Figure 2

Comparative analysis of hCPC nuclear compartment. (a) Ingenuity pathway analysis (IPA) of the nuclear hCPC subproteome obtained by whole label-free (LF) proteomics; (b), (c). Main overexpressed (b) or downregulated (c) proteins in purified nuclear fractions of hCPC compared with hMSC, analyzed by LF proteomics (n = 3); code: +  +  + , indicates 5–10 peptides; +  + , 2–4 peptides; + , 1 peptide, + / − , 0–1 peptide and –-, no peptide detected. In parallel, comparative levels of the indicated proteins in cytoplasmic extracts are also indicated. (d) PANTHER GO-Slim Biological Processes analysis of overexpressed nuclear proteins in hCPC. (e) Comparative RT-qPCR expression analysis of ASPHD1 in the three independent isolates of hCPC (hCPC 1–3), two human fibroblasts (HDF1 and HDF2) and two hMSC isolates (MSC19 and MSC45).
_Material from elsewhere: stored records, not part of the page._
(** * ResizeRotated: resizing a rotated rectangle by one of its handles

    A shallow embedding of [main.py] and the properties of its four
    operations [rotate], [adjust_points], [get_adjusted_point] and
    [to_rect].

    Numbers.  The program computes on Python [float]s, that is on IEEE 754
    binary64 numbers, and it is embedded twice.

    - In exact arithmetic: the fields and the results of [math.sin],
      [math.cos] and [math.radians] are real numbers of the Standard
      Library.  This is the program as its formulas read; rounding, NaN and
      infinities are outside this model, and every property proved on it
      says so.

    - In double precision (module [Double]): the fields are the binary64
      numbers of [PrimFloat], with the rounding of every operation.  There
      the cosine and sine of the platform are left open, and a property
      that depends on them states the values it uses.

    Control.  A Python call either returns a value, falls off the end of the
    function body (and so returns [None]), or raises.  The three outcomes are
    kept apart in the type [result]. *)

From Stdlib Require Import PrimFloat.
From Stdlib Require Import Reals Lra Lia List ZArith String Bool.
Import ListNotations.

Local Open Scope R_scope.

(** * Part I: the program *)

(** ** Python values that reach a [match] subject or an index *)

(** [class Handle(IntEnum)], main.py lines 6-16. *)
Inductive Handle : Set :=
| TOP_RIGHT
| MIDDLE_RIGHT
| BOTTOM_RIGHT
| TOP_LEFT
| MIDDLE_LEFT
| BOTTOM_LEFT
| TOP_MIDDLE
| BOTTOM_MIDDLE.

(** The integer each member of the enumeration carries. *)
Definition Handle_value (h : Handle) : Z :=
  match h with
  | TOP_RIGHT => 0
  | MIDDLE_RIGHT => 1
  | BOTTOM_RIGHT => 2
  | TOP_LEFT => 3
  | MIDDLE_LEFT => 4
  | BOTTOM_LEFT => 5
  | TOP_MIDDLE => 6
  | BOTTOM_MIDDLE => 7
  end%Z.

(** The annotations [handle: Handle] and [index: int] are not enforced by
    Python, so an argument is an arbitrary object.  The objects kept here are
    the members of the enumeration, the plain integers, the strings and
    [None]; of each, the code observes whether it is an [int] (a member of an
    [IntEnum] is one) and which integer it equals. *)
Inductive pyobj : Type :=
| ObjHandle (h : Handle)
| ObjInt (n : Z)
| ObjStr (s : string)
| ObjNone.

(** [isinstance(v, int)]. *)
Definition isinstance_int (v : pyobj) : bool :=
  match v with
  | ObjHandle _ | ObjInt _ => true
  | ObjStr _ | ObjNone => false
  end.

(** [v == n] for an integer [n]; a member of an [IntEnum] compares as the
    integer it carries. *)
Definition py_eq_int (v : pyobj) (n : Z) : bool :=
  match v with
  | ObjHandle h => (Handle_value h =? n)%Z
  | ObjInt m => (m =? n)%Z
  | ObjStr _ | ObjNone => false
  end.

(** The value pattern [case Handle.X:] succeeds when [subject == Handle.X]. *)
Definition case_Handle (subject : pyobj) (h : Handle) : bool :=
  py_eq_int subject (Handle_value h).

(** ** Outcomes of a call *)

Inductive exn : Set :=
| TypeError
| IndexError
| ValueError.

Inductive result (A : Type) : Type :=
| Return (v : A)
| ReturnNone
| Raise (e : exn).

Arguments Return {A} v.
Arguments ReturnNone {A}.
Arguments Raise {A} e.

(** ** The value types *)

Module Point.

(** [@dataclass(frozen=True) class Point], main.py lines 19-49. *)
Record t : Type := mk { x : R; y : R }.

Definition pos (self : t) : R * R := (x self, y self).

(** Lines 28-41. *)
Definition __getitem__ (self : t) (index : pyobj) : result R :=
  if negb (isinstance_int index) then Raise TypeError
  else if py_eq_int index 0 then Return (x self)
  else if py_eq_int index 1 then Return (y self)
  else Raise IndexError.

(** Lines 43-49: the values yielded, in order. *)
Definition __iter__ (self : t) : list R := [x self; y self].

End Point.

Module Rectangle.

(** [@dataclass(frozen=True) class Rectangle], main.py lines 52-77. *)
Record t : Type := mk { x : R; y : R; width : R; height : R }.

(** The constructor the dataclass generates, called on a sequence of
    positional arguments as in [Rectangle( *a, w, h)]: it takes four. *)
Definition __init__ (args : list R) : result t :=
  match args with
  | [x0; y0; w; h] => Return (mk x0 y0 w h)
  | _ => Raise TypeError
  end.

Definition pcenter (self : t) : Point.t :=
  Point.mk (x self + width self / 2) (y self + height self / 2).

Definition center (self : t) : R * R :=
  (x self + width self / 2, y self + height self / 2).

Definition size (self : t) : R * R := (width self, height self).

Definition ppos (self : t) : Point.t := Point.mk (x self) (y self).

Definition pos (self : t) : R * R := (x self, y self).

End Rectangle.

(** ** The operations *)

(** [math.radians]. *)
Definition radians (angle : R) : R := angle * (PI / 180).

(** [rotate], main.py lines 80-92. *)
Definition rotate (point origin : Point.t) (angle : R) : Point.t :=
  let angle := radians angle in
  Point.mk
    ((Point.x point - Point.x origin) * cos angle
     - (Point.y point - Point.y origin) * sin angle + Point.x origin)
    ((Point.x point - Point.x origin) * sin angle
     + (Point.y point - Point.y origin) * cos angle + Point.y origin).

(** [adjust_points], lines 95-110. *)
Definition adjust_points (corner_a corner_c center : Point.t) (angle : R)
  : Point.t * Point.t :=
  let rotated_a := rotate corner_a center angle in
  let new_center :=
    Point.mk ((Point.x rotated_a + Point.x corner_c) / 2)
             ((Point.y rotated_a + Point.y corner_c) / 2) in
  (rotate rotated_a new_center (- angle), rotate corner_c new_center (- angle)).

(** [get_adjusted_point], lines 113-150.  The [match] has no wildcard case:
    when no pattern succeeds the body ends and the call returns [None]. *)
Definition get_adjusted_point (rectangle : Rectangle.t) (target : Point.t)
  (angle : R) (handle : pyobj) : result (Point.t * Point.t) :=
  let rx := Rectangle.x rectangle in
  let ry := Rectangle.y rectangle in
  let rw := Rectangle.width rectangle in
  let rh := Rectangle.height rectangle in
  let normal_c := rotate target (Rectangle.pcenter rectangle) (- angle) in
  if case_Handle handle TOP_RIGHT then
    Return (Point.mk rx ry, target)
  else if case_Handle handle MIDDLE_RIGHT then
    let interpolated_d := Point.mk (Point.x normal_c) (ry + rh) in
    Return (Point.mk rx ry,
            rotate interpolated_d (Rectangle.pcenter rectangle) angle)
  else if case_Handle handle BOTTOM_RIGHT then
    Return (Point.mk rx (ry + rh), target)
  else if case_Handle handle TOP_LEFT then
    Return (Point.mk (rx + rw) ry, target)
  else if case_Handle handle MIDDLE_LEFT then
    let interpolated_d := Point.mk (Point.x normal_c) (ry + rh) in
    Return (Point.mk (rx + rw) ry,
            rotate interpolated_d (Rectangle.pcenter rectangle) angle)
  else if case_Handle handle BOTTOM_LEFT then
    Return (Point.mk (rx + rw) (ry + rh), target)
  else if case_Handle handle TOP_MIDDLE then
    let interpolated_d := Point.mk (rx + rw) (Point.y normal_c) in
    Return (Point.mk rx ry,
            rotate interpolated_d (Rectangle.pcenter rectangle) angle)
  else if case_Handle handle BOTTOM_MIDDLE then
    let interpolated_d := Point.mk (rx + rw) (Point.y normal_c) in
    Return (Point.mk rx (ry + rh),
            rotate interpolated_d (Rectangle.pcenter rectangle) angle)
  else ReturnNone.

(** [to_rect], lines 153-177.  Again no wildcard case. *)
Definition to_rect (a c : Point.t) (handle : pyobj) : result Rectangle.t :=
  if case_Handle handle TOP_RIGHT || case_Handle handle MIDDLE_RIGHT
     || case_Handle handle TOP_MIDDLE then
    Rectangle.__init__
      (Point.__iter__ a ++ [Point.x c - Point.x a; Point.y c - Point.y a])
  else if case_Handle handle BOTTOM_RIGHT then
    let height := Point.y a - Point.y c in
    Return (Rectangle.mk (Point.x a) (Point.y a - height)
                         (Point.x c - Point.x a) height)
  else if case_Handle handle TOP_LEFT || case_Handle handle MIDDLE_LEFT then
    let height := Point.y c - Point.y a in
    Return (Rectangle.mk (Point.x c) (Point.y c - height)
                         (Point.x a - Point.x c) height)
  else if case_Handle handle BOTTOM_LEFT then
    Return (Rectangle.mk (Point.x c) (Point.y c)
                         (Point.x a - Point.x c) (Point.y a - Point.y c))
  else if case_Handle handle BOTTOM_MIDDLE then
    Return (Rectangle.mk (Point.x a) (Point.y c)
                         (Point.x c - Point.x a) (Point.y a - Point.y c))
  else ReturnNone.

(** The two in sequence, [to_rect( *get_adjusted_point(r, t, angle, h), h)]:
    the resolver's pair goes straight to the reconstructor.  When the
    resolver returns [None] the unpacking raises [TypeError]. *)
Definition resize (rectangle : Rectangle.t) (target : Point.t) (angle : R)
  (handle : pyobj) : result Rectangle.t :=
  match get_adjusted_point rectangle target angle handle with
  | Return (a, c) => to_rect a c handle
  | ReturnNone => Raise TypeError
  | Raise e => Raise e
  end.

(** * Part I, again: the program in double precision *)

Set Warnings "-inexact-float".

Module Double.

Local Open Scope float_scope.

(** The two functions of the platform's C library that [math.cos] and
    [math.sin] call.  They are not part of the program and are left open. *)
Record math : Type := { cos : float -> float; sin : float -> float }.

(** [math.pi], and [math.radians] as CPython computes it: one multiplication
    by the constant [pi / 180]. *)
Definition pi : float := 3.141592653589793.

Definition radians (angle : float) : float := angle * (pi / 180).

Module Point.

Record t : Type := mk { x : float; y : float }.

(** The generated [__eq__]: field by field, with the [==] of floats. *)
Definition eqb (p q : t) : bool := (x p =? x q) && (y p =? y q).

Definition __iter__ (self : t) : list float := [x self; y self].

End Point.

Module Rectangle.

Record t : Type := mk { x : float; y : float; width : float; height : float }.

Definition eqb (r s : t) : bool :=
  (x r =? x s) && (y r =? y s) && (width r =? width s)
  && (height r =? height s).

Definition __init__ (args : list float) : result t :=
  match args with
  | [x0; y0; w; h] => Return (mk x0 y0 w h)
  | _ => Raise TypeError
  end.

Definition pcenter (self : t) : Point.t :=
  Point.mk (x self + width self / 2) (y self + height self / 2).

End Rectangle.

(** [rotate], main.py lines 80-92, for a finite angle: on an infinite one
    [math.cos] raises [ValueError], which this embedding leaves out. *)
Definition rotate (m : math) (point origin : Point.t) (angle : float)
  : Point.t :=
  let angle := radians angle in
  Point.mk
    ((Point.x point - Point.x origin) * cos m angle
     - (Point.y point - Point.y origin) * sin m angle + Point.x origin)
    ((Point.x point - Point.x origin) * sin m angle
     + (Point.y point - Point.y origin) * cos m angle + Point.y origin).

(** [adjust_points], lines 95-110. *)
Definition adjust_points (m : math) (corner_a corner_c center : Point.t)
  (angle : float) : Point.t * Point.t :=
  let rotated_a := rotate m corner_a center angle in
  let new_center :=
    Point.mk ((Point.x rotated_a + Point.x corner_c) / 2)
             ((Point.y rotated_a + Point.y corner_c) / 2) in
  (rotate m rotated_a new_center (- angle),
   rotate m corner_c new_center (- angle)).

(** [get_adjusted_point], lines 113-150. *)
Definition get_adjusted_point (m : math) (rectangle : Rectangle.t)
  (target : Point.t) (angle : float) (handle : pyobj)
  : result (Point.t * Point.t) :=
  let rx := Rectangle.x rectangle in
  let ry := Rectangle.y rectangle in
  let rw := Rectangle.width rectangle in
  let rh := Rectangle.height rectangle in
  let normal_c := rotate m target (Rectangle.pcenter rectangle) (- angle) in
  if case_Handle handle TOP_RIGHT then
    Return (Point.mk rx ry, target)
  else if case_Handle handle MIDDLE_RIGHT then
    let interpolated_d := Point.mk (Point.x normal_c) (ry + rh) in
    Return (Point.mk rx ry,
            rotate m interpolated_d (Rectangle.pcenter rectangle) angle)
  else if case_Handle handle BOTTOM_RIGHT then
    Return (Point.mk rx (ry + rh), target)
  else if case_Handle handle TOP_LEFT then
    Return (Point.mk (rx + rw) ry, target)
  else if case_Handle handle MIDDLE_LEFT then
    let interpolated_d := Point.mk (Point.x normal_c) (ry + rh) in
    Return (Point.mk (rx + rw) ry,
            rotate m interpolated_d (Rectangle.pcenter rectangle) angle)
  else if case_Handle handle BOTTOM_LEFT then
    Return (Point.mk (rx + rw) (ry + rh), target)
  else if case_Handle handle TOP_MIDDLE then
    let interpolated_d := Point.mk (rx + rw) (Point.y normal_c) in
    Return (Point.mk rx ry,
            rotate m interpolated_d (Rectangle.pcenter rectangle) angle)
  else if case_Handle handle BOTTOM_MIDDLE then
    let interpolated_d := Point.mk (rx + rw) (Point.y normal_c) in
    Return (Point.mk rx (ry + rh),
            rotate m interpolated_d (Rectangle.pcenter rectangle) angle)
  else ReturnNone.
Assays were performed three times and data are expressed as mean ± SD; black lines summarize p-values (*** < 0.002) for hCPC vs. fibroblasts or hMSC (One-way ANOVA analysis of variance followed by the Bonferroni correction for multiple comparison). (f) Western blot analysis of ASPHD1 in the three independent isolates of hCPC (hCPC 1–3), human dermal fibroblasts (HDF1) and hMSC (MSC19) isolate; tubulin was used as a loading control.'Full-length blots/gels' are presented in Supplementary Figure S4 online. (g) Comparative immunofluorescence analysis of ASPHD1 (red) in hCPC (hCPC 1 and 3), hMSC (MSC19) and human dermal fibroblasts (HDF); nuclei were counterstained with DAPI (blue). Bar, 20 μm.